5. Autoria e lugar de fala: textualidade e corporeidade

Nesse sentido, da autoria, é pertinente pensarmos na combinação dessa categoria com outras, como proposto por Duarte (2007), e especialmente no conceito de escrevivência, como proposto por Conceição Evaristo (2008). Para além de julgamentos de valores literários ou estéticos, a escrita reflete também o acesso do escritor ao arcabouço de produções literárias a que ele/a pôde ter acesso e a maneira como ele/a elabora seu repertório.

Pretendíamos demonstrar ao longo do artigo que a com- preensão do conceito de literatura afro-brasileira é ainda fruto de tensões, negociações e embates, como a quantidade de nomenclaturas e definições demonstra. Defendemos, porém, que a maior problemática dessa discussão está na categorização de autoria negra, como procuramos salientar ao longo da exposição, com as citações de pesquisadoras e pesquisadores que trataram da questão. Essa dificuldade está alicerçada no paradoxo das relações raciais brasileiras, fortemente influenciadas pela ideologia da democracia racial e pela história da mestiçagem.

Acreditamos que a afirmação racial dos autores e das autoras, um fator extraliterário, precisa ser tomada como categoria norteadora para a constituição do campo literário afro-brasileiro. Inversamente, contudo, pode-se pensar na identificação de um dado autor com a literatura afro-brasileira a partir de sua textualidade, isto é, a partir dos marcadores formais e estéticos de sua obra, sem que se desvincule de uma corporeidade.
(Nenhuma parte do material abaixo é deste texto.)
(** C10: the submission validates the safety level only: for every location
    and food-type code in the uint32 range and every description, a
    submission with a level in [0,4] succeeds and emits [ReportSubmitted]
    with the new id, the caller and the block time. *)
Theorem submit_validates_only_level (st : State) (ctx : Ctx) (level : nat)
    (loc food : Z) (desc : string)
    (Hlevel : level <= 4)
    (Hloc : (0 <= loc < 2 ^ 32)%Z) (Hfood : (0 <= food < 2 ^ 32)%Z) :
  exists st', apply st ctx (CSubmitAnonymousReport level loc food desc) = (st', None) /\
    events st' = events st ++ [ReportSubmitted (S (totalReports st)) (msgSender ctx)
                                 (blockTimestamp ctx)].
Proof.
  unfold apply, exec, submitAnonymousReport, require.
  apply Nat.leb_le in Hlevel. rewrite Hlevel. simpl.
  eexists. split; reflexivity.
Qed.

Lemma submit_validates_only_level_witness :
  (exists st', apply (init 1) (mkCtx 5 7)
                 (CSubmitAnonymousReport 4 4294967295 4294967295 long_description) = (st', None) /\
    events st' = events (init 1) ++ [ReportSubmitted 1 5 7]) /\
  (exists st', apply (init 1) (mkCtx 5 7) (CSubmitAnonymousReport 0 0 0 EmptyString) = (st', None) /\
    events st' = events (init 1) ++ [ReportSubmitted 1 5 7]).
Proof.
  split.
  - apply (submit_validates_only_level (init 1) (mkCtx 5 7) 4 4294967295 4294967295
             long_description); [lia | vm_compute; split; congruence | vm_compute; split; congruence].
  - apply (submit_validates_only_level (init 1) (mkCtx 5 7) 0 0 0 EmptyString);
      [lia | vm_compute; split; congruence | vm_compute; split; congruence].
Defined.

(** ** Role checks *)

(** C3: a caller other than the regulator gets AuthorizationError from
    [updateReportStatus], [batchUpdateStatus], [authorizeInvestigator] and
    [revokeInvestigator], and a caller other than the owner from
    [setRegulator] and [emergencyCloseReport]; the state is unchanged. *)
Theorem role_checks_revert (st : State) (ctx : Ctx) :
  (msgSender ctx <> regulator st ->
     forall id ids s a,
       apply st ctx (CUpdateReportStatus id s) = (st, Some AuthorizationError) /\
       apply st ctx (CBatchUpdateStatus ids s) = (st, Some AuthorizationError) /\
       apply st ctx (CAuthorizeInvestigator a) = (st, Some AuthorizationError) /\
       apply st ctx (CRevokeInvestigator a) = (st, Some AuthorizationError)) /\
  (msgSender ctx <> owner st ->
     forall id reason a,
       apply st ctx (CSetRegulator a) = (st, Some AuthorizationError) /\
       apply st ctx (CEmergencyCloseReport id reason) = (st, Some AuthorizationError)).
Proof.
  split.
  - intros Hreg id ids s a. apply isRegulator_false in Hreg.
    unfold apply, exec, updateReportStatus, batchUpdateStatus, authorizeInvestigator,
      revokeInvestigator, require.
    rewrite Hreg. repeat split.
  - intros Hown id reason a. apply isOwner_false in Hown.
    unfold apply, exec, setRegulator, emergencyCloseReport, require.
    rewrite Hown. split; reflexivity.
Qed.

Lemma role_checks_revert_witness :
  (forall id ids s a,
     apply (init 1) (mkCtx 5 7) (CUpdateReportStatus id s) = (init 1, Some AuthorizationError) /\
     apply (init 1) (mkCtx 5 7) (CBatchUpdateStatus ids s) = (init 1, Some AuthorizationError) /\
     apply (init 1) (mkCtx 5 7) (CAuthorizeInvestigator a) = (init 1, Some AuthorizationError) /\
     apply (init 1) (mkCtx 5 7) (CRevokeInvestigator a) = (init 1, Some AuthorizationError)) /\
  (forall id reason a,
     apply (init 1) (mkCtx 5 7) (CSetRegulator a) = (init 1, Some AuthorizationError) /\
     apply (init 1) (mkCtx 5 7) (CEmergencyCloseReport id reason)
       = (init 1, Some AuthorizationError)).
Proof.
  split.
  - apply (proj1 (role_checks_revert (init 1) (mkCtx 5 7))). simpl. discriminate.
  - apply (proj2 (role_checks_revert (init 1) (mkCtx 5 7))). simpl. discriminate.
Defined.

(** ** Emergency close *)

(** C8: for every existing report, whatever its status (Closed included),
    [emergencyCloseReport] by the owner succeeds; afterwards the report is
    Closed, [isValid = false], [lastUpdated] is the block time, the status
    buckets are moved from the old status to Closed, and
    [ReportStatusChanged(id, Closed)] is emitted with the reason. *)
Theorem emergency_close_forces_closed (st : State) (ctx : Ctx) (id : nat)
    (reason : string) (r : Report)
    (Hown : msgSender ctx = owner st) (Hr : lookupReport st id = Some r) :
  exists st', apply st ctx (CEmergencyCloseReport id reason) = (st', None) /\
    (exists r', lookupReport st' id = Some r' /\ status r' = Closed /\
                isValid r' = false /\ lastUpdated r' = blockTimestamp ctx) /\
    totalStats st' = adjust_buckets (status r) Closed (totalStats st) /\
    events st' = events st ++ [ReportStatusChanged id Closed; EmergencyCloseAudit id reason].
Proof.
  unfold apply, exec, emergencyCloseReport, require.
  rewrite (isOwner_true st _ Hown). simpl. rewrite Hr.
  eexists. split; [reflexivity|]. split; [|split; reflexivity].
  eexists. rewrite lookup_emit. split; [eapply lookup_store_same; eexact Hr|].
  repeat split.
Qed.

Lemma emergency_close_forces_closed_witness :
  exists r, lookupReport closed_once 1 = Some r /\ status r = Closed /\
  exists st', apply closed_once (mkCtx 1 13) (CEmergencyCloseReport 1 "again"%string) = (st', None) /\
    (exists r', lookupReport st' 1 = Some r' /\ status r' = Closed /\
                isValid r' = false /\ lastUpdated r' = 13) /\
    totalStats st' = adjust_buckets (status r) Closed (totalStats closed_once) /\
    events st' = events closed_once ++
                 [ReportStatusChanged 1 Closed; EmergencyCloseAudit 1 "again"%string].
Proof.
  eexists. split; [cbv; reflexivity|]. split; [reflexivity|].
  apply (emergency_close_forces_closed closed_once (mkCtx 1 13) 1 "again"%string);
    [reflexivity | cbv; reflexivity].
Defined.

(** ** Batch status updates *)

Lemma updateOne_ok (ctx : Ctx) (s : ReportStatus) (st : State) (id : nat) (r : Report) :
  lookupReport st id = Some r ->
  updateOne ctx s st id
  = Ok (emit (store_report st id (status r) (set_status r s (blockTimestamp ctx)))
          [ReportStatusChanged id s]).
Proof. intro Hr. unfold updateOne. rewrite Hr. reflexivity. Qed.

Lemma batch_loop_spec (ctx : Ctx) (s : ReportStatus) (ids : list nat) :
  forall st, (forall id, In id ids -> lookupReport st id <> None) ->
  exists st', batch_loop ctx s ids st = Ok st' /\
    events st' = events st ++ map (fun id => ReportStatusChanged id s) ids /\
    (forall x, reportStatusOf st x = Some s -> reportStatusOf st' x = Some s) /\
    (forall x, In x ids -> reportStatusOf st' x = Some s).
Proof.
  induction ids as [|id rest IH]; intros st Hall.
  - exists st. simpl. rewrite app_nil_r. repeat split; auto. intros x [].
  - destruct (lookupReport st id) as [r|] eqn:Hr;
      [|exfalso; apply (Hall id); simpl; auto].
    set (st1 := emit (store_report st id (status r) (set_status r s (blockTimestamp ctx)))
                  [ReportStatusChanged id s]).
    assert (Hsame : reportStatusOf st1 id = Some s).
    { unfold reportStatusOf, st1. rewrite lookup_emit.
      erewrite lookup_store_same by exact Hr. reflexivity. }
    assert (Hother : forall x, x <> id -> lookupReport st1 x = lookupReport st x).
    { intros x Hx. unfold st1. rewrite lookup_emit. eapply lookup_store_other; eauto. }
    destruct (IH st1) as (st' & Hrun & Hev & Hkeep & Hin).
    { intros x Hx. destruct (Nat.eq_dec x id) as [->|Hne].
      - unfold reportStatusOf in Hsame. destruct (lookupReport st1 id); discriminate.
      - rewrite (Hother x Hne). apply Hall. simpl; auto. }
    exists st'. simpl. rewrite (updateOne_ok ctx s st id r Hr). simpl.
    split; [exact Hrun|]. split.
    + rewrite Hev. unfold st1. simpl. rewrite <- app_assoc. reflexivity.
    + split.
      * intros x Hx. apply Hkeep. destruct (Nat.eq_dec x id) as [->|Hne]; [exact Hsame|].
        unfold reportStatusOf. rewrite (Hother x Hne). exact Hx.
      * intros x [<-|Hx]; [apply Hkeep; exact Hsame | apply Hin; exact Hx].
Qed.

(** C7: for the regulator, [batchUpdateStatus([], s)] succeeds and leaves the
    state as it is; with a list of existing ids it succeeds as one
    transaction, after which every listed report has status [s], and exactly
    one [ReportStatusChanged(id, s)] is emitted per listed id, in order. *)
Theorem batch_update_all (st : State) (ctx : Ctx) (s : ReportStatus)
    (Hreg : msgSender ctx = regulator st) :
  apply st ctx (CBatchUpdateStatus [] s) = (st, None) /\
  forall ids, (forall id, In id ids -> lookupReport st id <> None) ->
    exists st', apply st ctx (CBatchUpdateStatus ids s) = (st', None) /\
      (forall id, In id ids -> reportStatusOf st' id = Some s) /\
      events st' = events st ++ map (fun id => ReportStatusChanged id s) ids.
Proof.
  unfold apply, exec, batchUpdateStatus, require.
  rewrite (isRegulator_true st _ Hreg). simpl. split; [reflexivity|].
  intros ids Hall. destruct (batch_loop_spec ctx s ids st Hall) as (st' & Hrun & Hev & _ & Hin).
  rewrite Hrun. exists st'. auto.
Qed.

Lemma batch_update_all_witness :
  apply three_reports (mkCtx 1 20) (CBatchUpdateStatus [] UnderReview) = (three_reports, None) /\
  exists st', apply three_reports (mkCtx 1 20) (CBatchUpdateStatus [1; 2; 3] UnderReview)
                = (st', None) /\
    (forall id, In id [1; 2; 3] -> reportStatusOf st' id = Some UnderReview) /\
    events st' = events three_reports ++
                 map (fun id => ReportStatusChanged id UnderReview) [1; 2; 3].
Proof.
  pose proof (batch_update_all three_reports (mkCtx 1 20) UnderReview eq_refl) as [H0 H].
  split; [exact H0|]. apply H.
  intros id [<-|[<-|[<-|[]]]]; vm_compute; discriminate.
Defined.

(** ** The statistics invariant *)

Lemma bucket_adjust (old new s : ReportStatus) (ts : TotalStats) :
  1 <= bucket old ts ->
  bucket s (adjust_buckets old new ts) + b2n (status_eqb old s)
  = bucket s ts + b2n (status_eqb new s).
Proof.
  destruct ts as [t a b c d e].
  destruct old, new, s; cbn; lia.
Qed.

Lemma total_adjust (old new : ReportStatus) (ts : TotalStats) :
  total (adjust_buckets old new ts) = total ts.
Proof. destruct ts; destruct old, new; reflexivity. Qed.

Lemma status_eqb_refl (s : ReportStatus) : status_eqb s s = true.
Proof. destruct s; reflexivity. Qed.

Lemma count_reports_ge (p : Report -> bool) (n : nat) (y : Report) (l : list Report) :
  nth_error l n = Some y -> b2n (p y) <= count_reports p l.
Proof.
  unfold count_reports, b2n.
  revert n; induction l as [|h t IH]; intros [|n] H; simpl in *; try discriminate.
  - injection H as ->. destruct (p y); simpl; lia.
  - specialize (IH n H). destruct (p h); simpl; lia.
Qed.

Lemma stats_inv_store (st : State) (id : nat) (r0 r : Report) :
  lookupReport st id = Some r0 -> locationCode r = locationCode r0 ->
  stats_inv st -> stats_inv (store_report st id (status r0) r).
Proof.
  destruct id as [|k]; simpl; [discriminate|].
  intros Hr Hloc (Htot & Hb & Hl).
  unfold stats_inv, store_report, with_reports; simpl. split; [|split].
  - rewrite total_adjust, length_replace_nth. exact Htot.
  - intro s.
    pose proof (count_reports_replace (fun x => status_eqb (status x) s) k r r0 _ Hr) as Hc.
    pose proof (count_reports_ge (fun x => status_eqb (status x) (status r0)) k r0 _ Hr) as Hge.
    simpl in Hc, Hge. rewrite status_eqb_refl in Hge. rewrite <- Hb in Hge.
    pose proof (bucket_adjust (status r0) (status r) s (totalStats st) Hge) as Ha.
    rewrite Hb in Ha. simpl in Hge. lia.
  - intro L.
    pose proof (count_reports_replace (fun x => Z.eqb (locationCode x) L) k r r0 _ Hr) as Hc.
    simpl in Hc. rewrite Hloc in Hc. rewrite Hl. lia.
Qed.

Lemma stats_inv_emit (st : State) (es : list Event) :
  stats_inv st -> stats_inv (emit st es).
Proof. exact (fun H => H). Qed.

Lemma stats_inv_with_investigations (st : State) f :
  stats_inv st -> stats_inv (with_investigations st f).
Proof. exact (fun H => H). Qed.

Lemma stats_inv_with_investigators (st : State) f :
  stats_inv st -> stats_inv (with_investigators st f).
Proof. exact (fun H => H). Qed.

Lemma stats_inv_with_regulator (st : State) a :
  stats_inv st -> stats_inv (with_regulator st a).
Proof. exact (fun H => H). Qed.

Lemma stats_inv_resolved (st : State) (loc : Z) (v : LocationStats) :
  locTotalReports v = locTotalReports (locationStats st loc) ->
  stats_inv st -> stats_inv (with_locationStats st (upd_Z (locationStats st) loc v)).
Proof.
  intros Hv (Htot & Hb & Hl). split; [exact Htot|]. split; [exact Hb|].
  intro L. simpl. unfold upd_Z. destruct (Z.eqb L loc) eqn:E.
  - apply Z.eqb_eq in E. subst L. rewrite Hv. apply Hl.
  - apply Hl.
Qed.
Ilustrativos desse processo são os casos de Machado de Assis e Cruz e Souza, autores que pareceram aos olhos de alguns críticos, como Proença Filho (2004), não ter nenhuma relação com a literatura afro-brasileira, uma vez que trataram em suas obras de personagens brancos e imagens alvas. No entanto, a corporeidade negra desses autores pode ser afirmada a partir de seus textos, os quais formalizam uma perspectiva crítica da branquitude — ora fazendo dela objeto de ironia (Machado de Assis), ora evidenciando o emparelhamento do negro no universo imagético eurocêntrico (Cruz e Souza).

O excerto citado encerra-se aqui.